The answer must consist of every line from the data that holds "whose".

Stored data entries
---*---
Lemma returned_origin (c : Client) (i : RenewerInput.t) (r : Renewer.t)
      (ins : list Input) :
  NewRenewer c (Some i) = (Some r, None) ->
  forall s outcome,
    run (start r) ins = Some s ->
    pc s = Returned outcome ->
    outcome = Some ErrRenewerNotRenewable \/
    (outcome = None /\ In CallStop ins) \/
    exists res,
      In (Reply res) ins /\
      verdict (variant_of (Renewer.secret r)) (Renewer.grace r) res outcome.
Proof.
  intros Hnew.
  induction ins as [|j ins IH] using rev_ind; intros s outcome Hrun Hret.
  - simpl in Hrun. inversion Hrun; subst s. discriminate.
  - rewrite run_snoc in Hrun.
    destruct (run (start r) ins) as [s0|] eqn:Hrun0; [|discriminate].
    pose proof (execution_wf c i r ins s0 Hnew Hrun0) as Hwf.
    pose proof (execution_inv c i r ins s0 Hnew Hrun0) as Hinv.
    pose proof (run_grace ins _ _ Hrun0) as Hg. simpl in Hg.
    destruct (step_returns _ s0 s j outcome Hwf Hinv Hrun Hret)
      as [Hprev|[Hnr|[(Hnil & Hst)|(res & Hj & Hver)]]].
    + destruct (IH s0 outcome eq_refl Hprev)
        as [H|[(H & Hin)|(res & Hin & Hver)]].
      * left. assumption.
      * right. left. split; [assumption|].
        apply in_or_app. left. assumption.
      * right. right. exists res. split; [|assumption].
        apply in_or_app. left. assumption.
    + left. assumption.
    + right. left. split; [assumption|].
      apply in_or_app. left.
      destruct (stopped_needs_Stop ins (start r) s0 Hrun0 Hst) as [H|H];
        [|assumption].
      destruct (NewRenewer_fresh c i r Hnew) as (Hf & _).
      simpl in H. congruence.
    + right. right. exists res. split.
      * apply in_or_app. right. left. assumption.
      * rewrite <- Hg. assumption.
Qed.

(** X10: a helper never returns an error of its own making other than
    [ErrRenewerNotRenewable] and [ErrRenewerNoSecretData]: any other
    error it returns is one that a remote call of the same execution
    returned. *)
Theorem error_outcome_origin
        (c : Client) (i : RenewerInput.t) (r : Renewer.t)
        (ins : list Input) (s : State) (e : error) :
  NewRenewer c (Some i) = (Some r, None) ->
  run (start r) ins = Some s ->
  pc s = Returned (Some e) ->
  e = ErrRenewerNotRenewable \/
  e = ErrRenewerNoSecretData \/
  exists res, In (Reply res) ins /\ err res = Some e.
Proof.
  intros Hnew Hrun Hret.
  destruct (returned_origin c i r ins Hnew s _ Hrun Hret)
    as [H|[(H & _)|(res & Hin & Hver)]].
  - inversion H. left. reflexivity.
  - discriminate.
  - unfold verdict in Hver.
    destruct (err res) as [e'|] eqn:Herr.
    + inversion Hver; subst e'. right. right. exists res. split; assumption.
    + destruct (reported _ res) as [[[|] L]|].
      * destruct Hver as (H & _). discriminate.
      * inversion Hver. left. reflexivity.
      * inversion Hver. right. left. reflexivity.
Qed.

Lemma error_outcome_origin_witness :
  ErrRemote "permission denied" = ErrRenewerNotRenewable \/
  ErrRemote "permission denied" = ErrRenewerNoSecretData \/
  exists res,
    In (Reply res)
       [Go; Go; Go; Reply (token_reply true 3600); TimerFires; Go; Go;
        Reply (mkCallResult None (Some (ErrRemote "permission denied")))] /\
    err res = Some (ErrRemote "permission denied").
Proof.
  apply (error_outcome_origin
           vault (RenewerInput.mk (Some token_secret) 0)
           (fresh token_secret 15000000000)
           [Go; Go; Go; Reply (token_reply true 3600); TimerFires; Go; Go;
            Reply (mkCallResult None (Some (ErrRemote "permission denied")))]
           (after (fresh token_secret 15000000000)
              [Go; Go; Go; Reply (token_reply true 3600); TimerFires; Go; Go;
               Reply (mkCallResult None
                        (Some (ErrRemote "permission denied")))])).
  - reflexivity.
  - reflexivity.
  - reflexivity.
Defined.

(** X11: a helper returns nil only for one of two reasons: [Stop] was
    called during the execution, or a remote call of the execution
    returned, without error, a renewable reply whose lease duration,
    converted to nanoseconds in 64 bits, was at most the grace. *)
Theorem nil_outcome_origin
        (c : Client) (i : RenewerInput.t) (r : Renewer.t)
        (ins : list Input) (s : State) :
  NewRenewer c (Some i) = (Some r, None) ->
  run (start r) ins = Some s ->
  pc s = Returned None ->
  In CallStop ins \/
  exists res L,
    In (Reply res) ins /\
    err res = None /\
    reported (variant_of (Renewer.secret r)) res = Some (true, L) /\
    time.mul (time.of_int L) time.Second <= Renewer.grace r.
Proof.
  intros Hnew Hrun Hret.
  destruct (returned_origin c i r ins Hnew s _ Hrun Hret)
    as [H|[(_ & Hin)|(res & Hin & Hver)]].
  - discriminate.
  - left. assumption.
  - unfold verdict in Hver.
    destruct (err res) as [e'|] eqn:Herr; [discriminate|].
    destruct (reported _ res) as [[[|] L]|] eqn:Hrep; try discriminate.
    destruct Hver as (_ & Hle).
    right. exists res, L. repeat split; assumption.
Qed.

Lemma nil_outcome_origin_witness :
  In CallStop [Go; Go; Go; Reply (lease_reply true 3600); CallStop;
               StopObserved] \/
  exists res L,
    In (Reply res) [Go; Go; Go; Reply (lease_reply true 3600); CallStop;
                    StopObserved] /\
    err res = None /\
    reported (variant_of (Renewer.secret (fresh lease_secret 15000000000)))
             res = Some (true, L) /\
    time.mul (time.of_int L) time.Second
    <= Renewer.grace (fresh lease_secret 15000000000).
Proof.
  apply (nil_outcome_origin
           vault (RenewerInput.mk (Some lease_secret) 0)
           (fresh lease_secret 15000000000)
           [Go; Go; Go; Reply (lease_reply true 3600); CallStop; StopObserved]
           (after (fresh lease_secret 15000000000)
                  [Go; Go; Go; Reply (lease_reply true 3600); CallStop;
                   StopObserved])).
  - reflexivity.
  - reflexivity.
  - reflexivity.
Defined.

(** ** The final select *)

(** X12: a renewable reply whose lease duration L (seconds, within the
    range that fits 64-bit nanoseconds) is above the grace does not end
    the loop: after its tick the goroutine waits in the final [select],
    no new remote call has been issued yet, and the argument d it gave
    to [time.After] is, for L up to 18 s, the half lease duration in
    nanoseconds times [time.Second], and for no positive L the half
    lease duration itself. *)
Theorem above_grace_waits
        (c : Client) (i : RenewerInput.t) (r : Renewer.t)
        (ins : list Input) (s : State) (v : Variant)
        (res : CallResult) (L : Z) :
  NewRenewer c (Some i) = (Some r, None) ->
  run (start r) ins = Some s ->
  pc s = InCall v ->
  err res = None ->
  reported v res = Some (true, L) ->
  -9223372036 <= L <= 9223372036 ->
  Renewer.grace r < L * 1000000000 ->
  exists s' d,
    step s (Reply res) = Some s' /\
    pc s' = AtSelect v d /\
    trace s' =
    trace s ++ [EvTick (length (buf (TickCh (rn s))) <? 5)%nat; EvAfter d] /\
    (0 <= L <= 18 -> d = L * 1000000000 / 2 * 1000000000) /\
    (0 < L -> d <> L * 1000000000 / 2).
Proof.
  intros Hnew Hrun Hpc Herr Hrep Hrange Hgrace.
  pose proof (execution_wf c i r ins s Hnew Hrun) as Hwf.
  pose proof (inv_tick_cap _ _ (execution_inv c i r ins s Hnew Hrun))
    as Hcap.
  pose proof (run_grace ins _ _ Hrun) as Hg. simpl in Hg.
  destruct (step_reply s v res Hwf Hpc)
    as (s' & Hstep & _ & _ & _ & Hpc' & _).
  rewrite Herr, Hrep, seconds_exact, Hg in Hpc' by assumption.
  destruct (Z.leb_spec (L * 1000000000) (Renewer.grace r)); [lia|].
  exists s', (sleep_of L). split; [assumption|]. split; [assumption|].
  split; [|split].
  - simpl in Hstep. rewrite Hpc in Hstep.
    destruct (reply_of v (rn s) res) as [[[r' evs] k]|] eqn:Hr;
      [|discriminate].
    pose proof (reply_of_shape _ _ _ _ _ _ Hr) as Hsh.
    rewrite Herr, Hcap in Hsh. destruct Hsh as (Hevs & _). subst evs.
    destruct k; inversion Hstep; subst s'; simpl in Hpc';
      inversion Hpc'; subst. reflexivity.
  - intros H18. apply sleep_of_small. assumption.
  - intros Hpos. apply sleep_never_half. lia.
Qed.

Lemma above_grace_waits_witness :
  exists s' d,
    step (calling lease_secret 1000000000 (VLease "lease/7"))
         (Reply (lease_reply true 2)) = Some s' /\
    pc s' = AtSelect (VLease "lease/7") d /\
    trace s' =
    trace (calling lease_secret 1000000000 (VLease "lease/7"))
    ++ [EvTick (length (buf (TickCh (rn
          (calling lease_secret 1000000000%Z (VLease "lease/7")))))
        <? 5)%nat; EvAfter d] /\
    (0 <= 2 <= 18 -> d = 2 * 1000000000 / 2 * 1000000000) /\
    (0 < 2 -> d <> 2 * 1000000000 / 2).
Proof.
  apply (above_grace_waits
           vault (RenewerInput.mk (Some lease_secret) 1000000000)
           (fresh lease_secret 1000000000) [Go; Go; Go]
           (calling lease_secret 1000000000 (VLease "lease/7"))
           (VLease "lease/7") (lease_reply true 2) 2).
  - reflexivity.
  - reflexivity.
  - reflexivity.
  - reflexivity.
  - reflexivity.
  - lia.
  - simpl. lia.
Defined.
---*---
Task solution:
    returned, without error, a renewable reply whose lease duration,
(** X12: a renewable reply whose lease duration L (seconds, within the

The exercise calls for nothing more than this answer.